听得孟连此说,黄猿亦是用一种敬重的目光看向孟连。“孟掌门高义,黄某佩服之至。”
得黄猿夸赞,孟连亦是自海面收回目光转而看向于他,并话锋突转的向他说道:“佩服?黄护法,实不相瞒,如今孟某已经有离开的打算了。”
“离开?”
听得孟连所说,黄猿亦是目露震惊之色。“孟掌门为何要离开?”
“非孟某一人有离开的打算,我四十二门于罗阳岛幸存的这些掌门们都已经有了离开的打算。”
“什么?孟掌门是说,你们都有离开的打算?”
听得孟连所说,黄猿亦是自礁石上站起。“恩,孟某与田掌门他们都已商量好了,纪大人处事不公,偏袒他的绳州军士,每日打饭,他的绳州军都要比我们打的要多出许多,不怕黄护法笑话,我们这些掌门何时为这肚腹发愁过?而今,我们却是食不果腹,当真可笑,为了一口吃食,还常被纪大人于人前责骂,若是早知纪大人是这种人品,我们当时便应一走了之。”
说到此处,孟连亦是抬眸看向黄猿继续说道:“便拿今日来说,黄护法去仓中取米粮,不也是因为没吃饱吗?一些米粮而已,连黄护法都受了三十军仗,更何况是我们这些外人?兔死狗烹,我们也是因为看到黄护法受了今日这顿仗责才决意离开的。”

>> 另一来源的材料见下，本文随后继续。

(** X11.  [GreenRunNoCustom] on a pointer to a boolean, an integer, a float or
    a string never panics: the target gets a value of its kind and width
    (an [int8] in [-128, 127], a string of fewer than 20 runes), and the
    generator comes back with only its stream advanced. *)
Theorem GreenRunNoCustom_primitive
  (implements : reflect.type -> option greenrunFunc) (f : GreenRunner)
  (t : reflect.type) (x : reflect.Val) :
  primitiveKind (reflect.Kind_of t) = true ->
  0 < maxDepth f ->
  exists y r',
    GreenRunNoCustom implements f (ptrTo t x) = Ok (ptrTo t y, with_r f r') /\
    fits (reflect.Kind_of t) y /\
    rand.source r' = rand.source (r f).
Proof.
  intros Hp Hd. rewrite GreenRunNoCustom_unfold by exact Hd.
  destruct (structural_fits
              (doGreenRun implements (Nat.pred (Z.to_nat (maxDepth f))))
              t x true false (incDepth (mkContext f 0)) Hp)
    as (y & r' & E & Hfit & Hs).
  rewrite E. exists y, r'. split; [|split; assumption].
  rewrite dec_with_rand_inc. reflexivity.
Qed.

Lemma GreenRunNoCustom_primitive_witness :
  exists y r',
    GreenRunNoCustom noMethods (plainGreenRunner halfSource)
      (ptrTo (reflect.BasicT reflect.BInt8) (reflect.VInt 0))
    = Ok (ptrTo (reflect.BasicT reflect.BInt8) y,
          with_r (plainGreenRunner halfSource) r') /\
    fits reflect.Int8 y /\
    rand.source r' = halfSource.
Proof.
  apply (GreenRunNoCustom_primitive noMethods (plainGreenRunner halfSource)
           (reflect.BasicT reflect.BInt8) (reflect.VInt 0)).
  - reflexivity.
  - cbn. lia.
Defined.
Lemma check_device_err h0 fd F s dp rows :
  INV h0 fd F s -> wf_heap h0 = true -> wf_val (length h0) (snd dp) = true ->
  device_occs h0 dp = None -> raises_attr (check_device (PRef fd) rows dp) s.
Proof.
  destruct dp as [device bgp_info]. simpl. intros HI Hwh Hw Hd.
  pose proof (INV_frame _ _ _ _ HI) as Hfr.
  unfold device_occs, vrfs_of, obind in Hd. simpl in Hd.
  unfold raises_attr, check_device. cbv beta iota.
  destruct (rd h0 bgp_info) as [d0|] eqn:E0.
  2:{ exists s. apply bind_err, py_get_err. exact (wf_rd_none _ _ Hw E0 _). }
  pose proof (rd_frame _ _ _ _ Hfr E0) as E0'.
  destruct (sub h0 d0 "instance") as [di|] eqn:Ei.
  2:{ destruct (sub_none _ _ _ (wf_rd _ _ _ Hwh E0) Ei) as (y & Hy & Hny).
      rewrite (bind_ok _ _ _ _ _ (py_get_ok _ _ _ _ _ _ _ E0' (new_dict_eq s))), Hy.
      eexists. apply bind_err, py_get_err. apply Hny. }
  destruct (get_sub h0 bgp_info "instance" s d0 di Hfr E0' Ei) as (v1 & E1 & R1).
  rewrite (bind_ok _ _ _ _ _ E1).
  set (s1 := with_heap s (heap s ++ [[]])).
  assert (Hfr1 : frame h0 (heap s1)) by (apply frame_app; exact Hfr).
  destruct (sub h0 di "default") as [dd|] eqn:Edf.
  2:{ destruct (sub_none _ _ _ (sub_wf _ _ _ _ Hwh Ei) Edf) as (y & Hy & Hny).
      rewrite (bind_ok _ _ _ _ _ (py_get_ok v1 "default" new_dict s1 di _ _ R1 (new_dict_eq s1))), Hy.
      eexists. apply bind_err, py_get_err. apply Hny. }
  destruct (get_sub h0 v1 "default" s1 di dd Hfr1 R1 Edf) as (v2 & E2 & R2).
  rewrite (bind_ok _ _ _ _ _ E2).
  set (s2 := with_heap s1 (heap s1 ++ [[]])).
  assert (Hfr2 : frame h0 (heap s2)) by (apply frame_app; exact Hfr1).
  destruct (sub h0 dd "vrf") as [vrfs|] eqn:Ev.
  2:{ destruct (sub_none _ _ _ (sub_wf _ _ _ _ Hwh Edf) Ev) as (y & Hy & Hny).
      rewrite (bind_ok _ _ _ _ _ (py_get_ok v2 "vrf" new_dict s2 dd _ _ R2 (new_dict_eq s2))), Hy.
      eexists. apply bind_err. unfold py_items, deref. rewrite Hny. reflexivity. }
  destruct (get_sub h0 v2 "vrf" s2 dd vrfs Hfr2 R2 Ev) as (v3 & E3 & R3).
  rewrite (bind_ok _ _ _ _ _ E3).
  set (s3 := with_heap s2 (heap s2 ++ [[]])).
  unfold py_items. rewrite (bind_ok _ _ _ _ _ (deref_ok v3 s3 _ R3)).
  assert (HI3 : INV h0 fd F s3) by (apply INV_alloc, INV_alloc, INV_alloc; exact HI).
  destruct (omap (vrf_occs h0 device) vrfs) as [oss|] eqn:Eo; [discriminate|].
  destruct (vrfs_err h0 fd device vrfs F s3 rows HI3 Hwh (sub_wf _ _ _ _ Hwh Ev) Eo)
    as (s4 & E4).
  exists s4. apply bind_err. exact E4.
Qed.

Lemma devices_err h0 fd items : forall F s rows,
  INV h0 fd F s -> wf_heap h0 = true ->
  Forall (fun kv => wf_val (length h0) (snd kv) = true) items ->
  omap (fun dp => obind (device_occs h0 dp) (fun os => Some (fst dp, os))) items = None ->
  raises_attr (foldM (check_device (PRef fd)) items rows) s.
Proof.
  induction items as [|dp items IH]; intros F s rows HI Hwh Hw Hn; [discriminate|].
  inversion Hw as [|? ? Hw1 Hw2]; subst.
  destruct (omap_cons_none _ _ _ Hn) as [E|(y & E & E')]; unfold obind in E.
  - destruct (device_occs h0 dp) eqn:Ed; [discriminate|].
    destruct (check_device_err _ _ _ _ _ rows HI Hwh Hw1 Ed) as (s1 & E1).
    exists s1. simpl. apply bind_err. exact E1.
  - destruct (device_occs h0 dp) as [os|] eqn:Ed; [|discriminate].
    destruct (check_device_spec _ _ _ _ _ _ rows HI Ed) as (s1 & E1 & HI1 & _).
    destruct (IH _ _ (rows ++ map row_of os) HI1 Hwh Hw2 E') as (s2 & E2).
    exists s2. simpl. rewrite (bind_ok _ _ _ _ _ E1). exact E2.
Qed.

Lemma check_bgp_loops_err s sessions :
  wf_heap (heap s) = true -> all_bgp_sessions s = Some sessions ->
  wf_val (length (heap s)) sessions = true ->
  occurrences (heap s) sessions = None -> raises_attr check_bgp_loops s.
Proof.
  intros Hwh Hs Hw Ho. unfold occurrences, obind in Ho.
  unfold raises_attr, check_bgp_loops.
  rewrite (bind_ok _ _ _ _ _ (new_dict_eq s)).
  set (s1 := with_heap s (heap s ++ [[]])).
  assert (Eg : get_sessions s1 = (inl sessions, s1))
    by (unfold get_sessions; simpl; rewrite Hs; reflexivity).
  rewrite (bind_ok _ _ _ _ _ Eg). unfold py_items.
  destruct (rd (heap s) sessions) as [items|] eqn:Ei.
  - assert (HI1 : INV (heap s) (length (heap s)) [] s1).
    { split; [apply frame_app, frame_refl|]. exists []. simpl.
      split; [rewrite nth_error_app2, Nat.sub_diag by lia; reflexivity|].
      split; [constructor|]. split; [constructor; [intros []|constructor]|].
      constructor; [lia|constructor]. }
    rewrite (bind_ok _ _ _ _ _
      (deref_ok _ _ _ (rd_frame _ _ _ _ (INV_frame _ _ _ _ HI1) Ei))).
    destruct (devices_err _ _ _ [] s1 [] HI1 Hwh (wf_rd _ _ _ Hwh Ei) Ho) as (s2 & E2).
    exists s2. apply bind_err. exact E2.
  - exists s1. apply bind_err. unfold deref. rewrite (wf_rd_none _ _ Hw Ei). reflexivity.
Qed.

此话落下,黄猿亦是随之沉默。海面波涛不止,二人站在礁石上,亦是沉默不语。于沉默中,黄猿亦是突然开口向孟连说道:“孟掌门,你误会教主了。”
“误会?”
听得黄猿所说,孟连亦是朝他看去。“既然孟掌门与黄某坦诚,那么黄某便告诉孟掌门实情吧。我教教主之所以克扣各位的饭食,实乃是因为教中的米粮已经无多,孟掌门应该清楚,我天魁教乃江湖门派,并不会如那庙堂般在教中囤积什么粮草,自罗阳岛一役后,岛上突然多了几千余张嘴,若非前几日有潍城义商送来两船米粮,怕是连我们教主也要食不果腹了。”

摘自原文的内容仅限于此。